Another thought is that I was simultaneously a psychology undergraduate and an economics undergraduate at one stage. When I think back to the small environment of my psychology class where I knew each of my classmates intimately from repeated interactions working on projects and so on, and compare that to my economics environment where I sat in a lecture theatre with 200 people I didn't know, it strikes me that this is not atypical of psychology and economics classes. Some of my economics students today complained that I was calling their behaviour selfish whereas they simply were acting in an environment where they did not know all the other people in the room. The psychology class that I taught last year mostly all knew one another and perhaps it is not so surprising that they cooperate more. I don't think this would explain all the differences between economics and psychology students but it should be born in mind.

All anecdote and happy to talk to people about testing this if anyone wants to collaborate.

4 comments:

Kevin Denny said...

As I think I pointed out before in another blog comment, I don't think professional economists are selfish at all. Many of them (I mean us) spent a lot of commenting on public policy in the media,blogs etc, participating on government committees etc (when asked). Generally this is for little or no reward, unless you enjoy dogs abuse. You might say those are ego trips or fiendish attempts to copper-fasten the neo-liberal orthodoxy (as those sad TASC types would have it) but I don't think it is in the main.
So, I for one, don't feel in the slightest bit guilty about my chosen profession.

Keith said...

Maybe economics students are simply less susceptible to envy-indignation effects than those of the softer (social) sciences; the share of the pie being offered is inversely related to the amount of maths in a student's course...

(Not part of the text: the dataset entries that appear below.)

(* ===== verification/Auth.v ===== *)
(** The controller's token validator and its user cache: controller/auth/oauth.go.

    JWT parsing with the identity provider's keys (keyfunc, golang-jwt), the HTTP call to
    its userinfo endpoint and the JSON decoding of the answer are parameters: class [IdP]. *)

From S2P Require Import Prelude Float64 GoTime.

Record UserInfo : Type := mkUserInfo {
  Name : string; GivenName : string; FamilyName : string; Email : string; Nickname : string;
  InfoUpdatedAt : Z
}.
#[export] Instance UserInfo_rebuild : Rebuild UserInfo := {| rebuild := fun u =>
  mkUserInfo (Name u) (GivenName u) (FamilyName u) (Email u) (Nickname u) (InfoUpdatedAt u) |}.

(** [now] is the reading of [time.Now]. *)
Definition NeedsRefresh (now : Z) (u : UserInfo) : bool :=
  let duration := Sub now (InfoUpdatedAt u) in
  let hours := Hours duration in
  fge hours (inject_Z 1).

Record OpenIDConfig : Type := mkOpenIDConfig {
  Issuer : string; AuthEndpoint : string; TokenEndpoint : string; JWKSEndpoint : string;
  Scopes : list string; IdClaims : list string; UserInfoEndpoint : string
}.

(** The immutable part of the validator; its cache is passed along. *)
Record TokenValidator : Type := mkTokenValidator {
  config : OpenIDConfig; clientID : string; audience : string; redirectUri : string
}.

(** What the code reads of a parsed [*jwt.Token]. *)
Record Token : Type := mkToken {
  Raw : string; Valid : bool;
  GetSubject : result string string;
  GetAudience : result string (list string)
}.

Record PKCEInfo : Type := mkPKCEInfo {
  PClientId : string; PAuthEndpoint : string; PTokenEndpoint : string; PRedirectUri : string;
  PAudience : string
}.

Class IdP : Type := {
  (** [jwt.Parse(token, kf.Keyfunc)] at a given time. *)
  jwt_parse : Z -> string -> result string Token;
  (** [GET url] with an [Authorization] header: the body, or a transport error. *)
  http_get : Z -> string -> string -> result string string;
  (** [json.Decode] into the tagged fields of [UserInfo], here without [UpdatedAt]. *)
  json_userinfo : string -> result string (string * string * string * string * string)
}.

Abbreviation UserCache := (gmap string UserInfo).

Section Validator.
Context {idp : IdP}.
Implicit Types (now : Z) (t : TokenValidator) (cache : UserCache).

(** The cache sweep [userInfoCacheRoutine] runs at every tick of its timer. *)
Definition sweep now cache : UserCache :=
  filter (fun kv => NeedsRefresh now kv.2 = false) cache.

(** One turn of the goroutine: the context is done, or the timer has fired, after which the
    sweep runs and the timer is set again. The result is the cache and the next wait, or the
    goroutine's end. *)
Inductive CacheEvent : Type := CtxDone | TimerFired.
Definition userInfoCacheRoutine_turn (ev : CacheEvent) now cache : option (UserCache * Z) :=
  match ev with CtxDone => None | TimerFired => Some (sweep now cache, 5 * 60 * Second) end.

(** [UpdatedAt] is tagged [json:"-"]: decoding leaves it the zero time. *)
Definition GetUserInfo now t (token : Token) : result string UserInfo :=
  match http_get now (UserInfoEndpoint (config t)) ("Bearer " +:+ Raw token) with
  | Err e => Err e
  | Ok body =>
      match json_userinfo body with
      | Err e => Err e
      | Ok (n, g, f, e, k) => Ok (mkUserInfo n g f e k 0)
      end
  end.

Definition GetUser now t (token : Token) cache : result string string * UserCache :=
  match GetSubject token with
  | Err e => (Err e, cache)
  | Ok sub =>
      match cache !! sub with
      | Some userInfo => (Ok (Email userInfo), cache)
      | None =>
          match GetUserInfo now t token with
          | Err _ => (Err "error retrieving user info from idp userinfo endpoint", cache)
          | Ok userInfo => (Ok (Email userInfo), <[sub := userInfo]> cache)
          end
      end
  end.

Definition validateAudience (aud : string) (token : Token) : option string :=
  match GetAudience token with
  | Err e => Some e
  | Ok audiences => if bool_decide (aud ∈ audiences) then None else Some "invalid audience"%string
  end.

Definition ValidateAccessToken now t (token : string) cache : result string string * UserCache :=
  match jwt_parse now token with
  | Err e => (Err ("error parsing access token: " +:+ e), cache)
  | Ok tok =>
      if negb (Valid tok) then (Err "access token is invalid", cache)
      else
        match validateAudience (audience t) tok with
        | Some e => (Err e, cache)
        | None => GetUser now t tok cache
        end
  end.

Definition GetPKCEAuthInfo t : PKCEInfo :=
  mkPKCEInfo (clientID t) (AuthEndpoint (config t)) (TokenEndpoint (config t)) (redirectUri t)
    (audience t).

Lemma ValidateAccessToken_ok now t token cache user cache' :
  ValidateAccessToken now t token cache = (Ok user, cache') ->
  exists tok auds sub info,
    jwt_parse now token = Ok tok /\ Valid tok = true /\ GetAudience tok = Ok auds /\
    audience t ∈ auds /\ GetSubject tok = Ok sub /\ user = Email info /\
    cache' !! sub = Some info /\
    (cache !! sub = Some info /\ cache' = cache \/
     cache !! sub = None /\ GetUserInfo now t tok = Ok info /\ cache' = <[sub := info]> cache).
Proof.
  unfold ValidateAccessToken, validateAudience, GetUser.
  destruct (jwt_parse now token) as [tok|]; [|done].
  destruct (Valid tok) eqn:Ev; [cbn|done].
  destruct (GetAudience tok) as [auds|] eqn:Ea; [|done].
  case_bool_decide as Hin; [|done].
  destruct (GetSubject tok) as [sub|] eqn:Es; [|done].
  destruct (cache !! sub) as [info|] eqn:Ec.
  - intros [= <- <-]. exists tok, auds, sub, info. split_and!; auto.
  - destruct (GetUserInfo now t tok) as [info|] eqn:Eg; [|done].
    intros [= <- <-]. exists tok, auds, sub, info. split_and!; auto. apply lookup_insert_eq.
Qed.

Lemma ValidateAccessToken_err now t token cache e cache' :
  ValidateAccessToken now t token cache = (Err e, cache') -> cache' = cache.
Proof.
  unfold ValidateAccessToken, GetUser. repeat case_match; intros; simplify_eq; done.
Qed.
End Validator.

(** An hour, exactly. *)
Lemma hours_exact d : fge (Hours d) (inject_Z 1) = true <-> Hour <= d.
Proof.
  unfold fge. rewrite Qle_bool_iff. split.
  - intros Hh. destruct (Z_lt_le_dec d Hour) as [Hlt|]; [exfalso|done].
    pose proof (Hours_upper 1 d ltac:(done) ltac:(lia)) as HU.
    assert (HR : (Hours d < inject_Z 1)%Q); [|apply (Qlt_not_le _ _ HR Hh)].
    eapply Qle_lt_trans; [exact HU|]. by vm_compute.
  - intros Hd. pose proof (Hours_lower 1 d ltac:(done) ltac:(lia)) as HL.
    eapply Qle_trans; [|exact HL]. by apply Qle_bool_iff.
Qed.

(** ** A concrete identity provider *)

(** Tokens are ["user"] texts; every token that is not empty parses, names itself as the
    subject and is meant for ["zeronet"]; the provider answers with the token as email. *)
Definition demo_idp : IdP := {|
  jwt_parse now s :=
    if bool_decide (s = ""%string) then Err "token is malformed"%string
    else Ok (mkToken s true (Ok s) (Ok ["zeronet"%string]));
  http_get now url hdr := Ok hdr;
  json_userinfo body := Ok (""%string, ""%string, ""%string, body, ""%string)
|}.
Definition demo_validator : TokenValidator :=
  mkTokenValidator (mkOpenIDConfig "" "auth" "token" "jwks" [] [] "userinfo") "client" "zeronet" "redirect".

Section AuthTheorems.
Context {idp : IdP}.
Implicit Types (now : Z) (t : TokenValidator) (cache : UserCache).

(** C7. A token is accepted only when it parses under the provider's keys, is valid, is
    meant for this service's audience and names a subject; the user it stands for is the
    email the provider gave for that subject, now or when the cache entry was made. A
    rejected token leaves the cache unchanged. *)
Theorem token_accepted_only_if now t token cache :
  match ValidateAccessToken now t token cache with
  | (Ok user, cache') =>
      exists tok auds sub info,
        jwt_parse now token = Ok tok /\ Valid tok = true /\
        GetAudience tok = Ok auds /\ audience t ∈ auds /\ GetSubject tok = Ok sub /\
        user = Email info /\ cache' !! sub = Some info /\
        (cache !! sub = Some info /\ cache' = cache \/
         cache !! sub = None /\ GetUserInfo now t tok = Ok info /\ cache' = <[sub := info]> cache)
  | (Err _, cache') => cache' = cache
  end.
Proof.
  destruct (ValidateAccessToken now t token cache) as [[user|e] cache'] eqn:E.
  - by apply ValidateAccessToken_ok in E.
  - by apply ValidateAccessToken_err in E.
Qed.

(** Entries that came from the provider, as opposed to ones with a time stamp. *)
Definition fetched cache : Prop := forall k u, cache !! k = Some u -> InfoUpdatedAt u = 0.

Lemma NeedsRefresh_iff now u : NeedsRefresh now u = true <-> Hour <= now - InfoUpdatedAt u.
Proof. unfold NeedsRefresh. cbn zeta. rewrite hours_exact. by apply Sub_ge. Qed.

(** Whatever the validator caches is a fetched entry. *)
Lemma fetched_preserved now t token cache :
  fetched cache -> fetched (ValidateAccessToken now t token cache).2.
Proof.
  intros Hf. destruct (ValidateAccessToken now t token cache) as [[user|e] cache'] eqn:E.
  - apply ValidateAccessToken_ok in E as (tok & auds & sub & info & _ & _ & _ & _ & _ & _ & _ & [[_ ->]|(_ & Hg & ->)]);
      [done|]. cbn. intros k u. rewrite lookup_insert. case_decide; [|apply Hf].
    intros [= <-]. unfold GetUserInfo in Hg. repeat case_match; simplify_eq. done.
  - apply ValidateAccessToken_err in E. by subst.
Qed.

(** The sweep keeps exactly the entries younger than an hour by their time stamp, to
    the nanosecond. But the validator never stamps an entry: what it caches has the zero
    time, so once the clock is past the first hour of year one every sweep empties the
    cache of everything the validator put there. *)
Theorem sweep_drops_unstamped now t token cache (Hf : fetched cache) (Hnow : Hour <= now) :
  (forall k u, sweep now cache !! k = Some u <->
               cache !! k = Some u /\ now - InfoUpdatedAt u < Hour) /\
  sweep now (ValidateAccessToken now t token cache).2 = ∅.
Proof.
  assert (Hs : forall c k u, sweep now c !! k = Some u <->
                             c !! k = Some u /\ now - InfoUpdatedAt u < Hour).
  { intros c k u. unfold sweep. rewrite map_lookup_filter_Some. cbn.
    rewrite <- not_true_iff_false, NeedsRefresh_iff. by rewrite Z.nle_gt. }
  split; [apply Hs|]. apply map_eq. intros k. rewrite lookup_empty.
  destruct (sweep _ _ !! k) as [u|] eqn:E; [exfalso|done].
  apply Hs in E as [Hk Hlt]. apply (fetched_preserved now t token cache Hf) in Hk. lia.
Qed.
End AuthTheorems.

Lemma sweep_drops_unstamped_witness :
  (forall k u, sweep Hour ∅ !! k = Some u <->
               (∅ : UserCache) !! k = Some u /\ Hour - InfoUpdatedAt u < Hour) /\
  sweep Hour (ValidateAccessToken (idp := demo_idp) Hour demo_validator "ann" ∅).2 = ∅.
Proof. apply (sweep_drops_unstamped (idp := demo_idp)); [intros k u Hk; by rewrite lookup_empty in Hk|done]. Defined.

Camerer's book surveys some really interesting models of social preferences like inequality-aversion and 'ERC' games.

Marie said...

Could there also be an element of priming at play? I would expect that students who are spend their time thinking about how people maximising utility subject to income constraints, would more likely refer to that prime in decisions which involve sharing "money" (the subject of much of their lectures), than in a decisions which involve sharing "grades".

Michael99 said...

I always thought economics students who don't cooperate in the ultimatum game are conforming to the social norm of economics classes or is this recursive?!?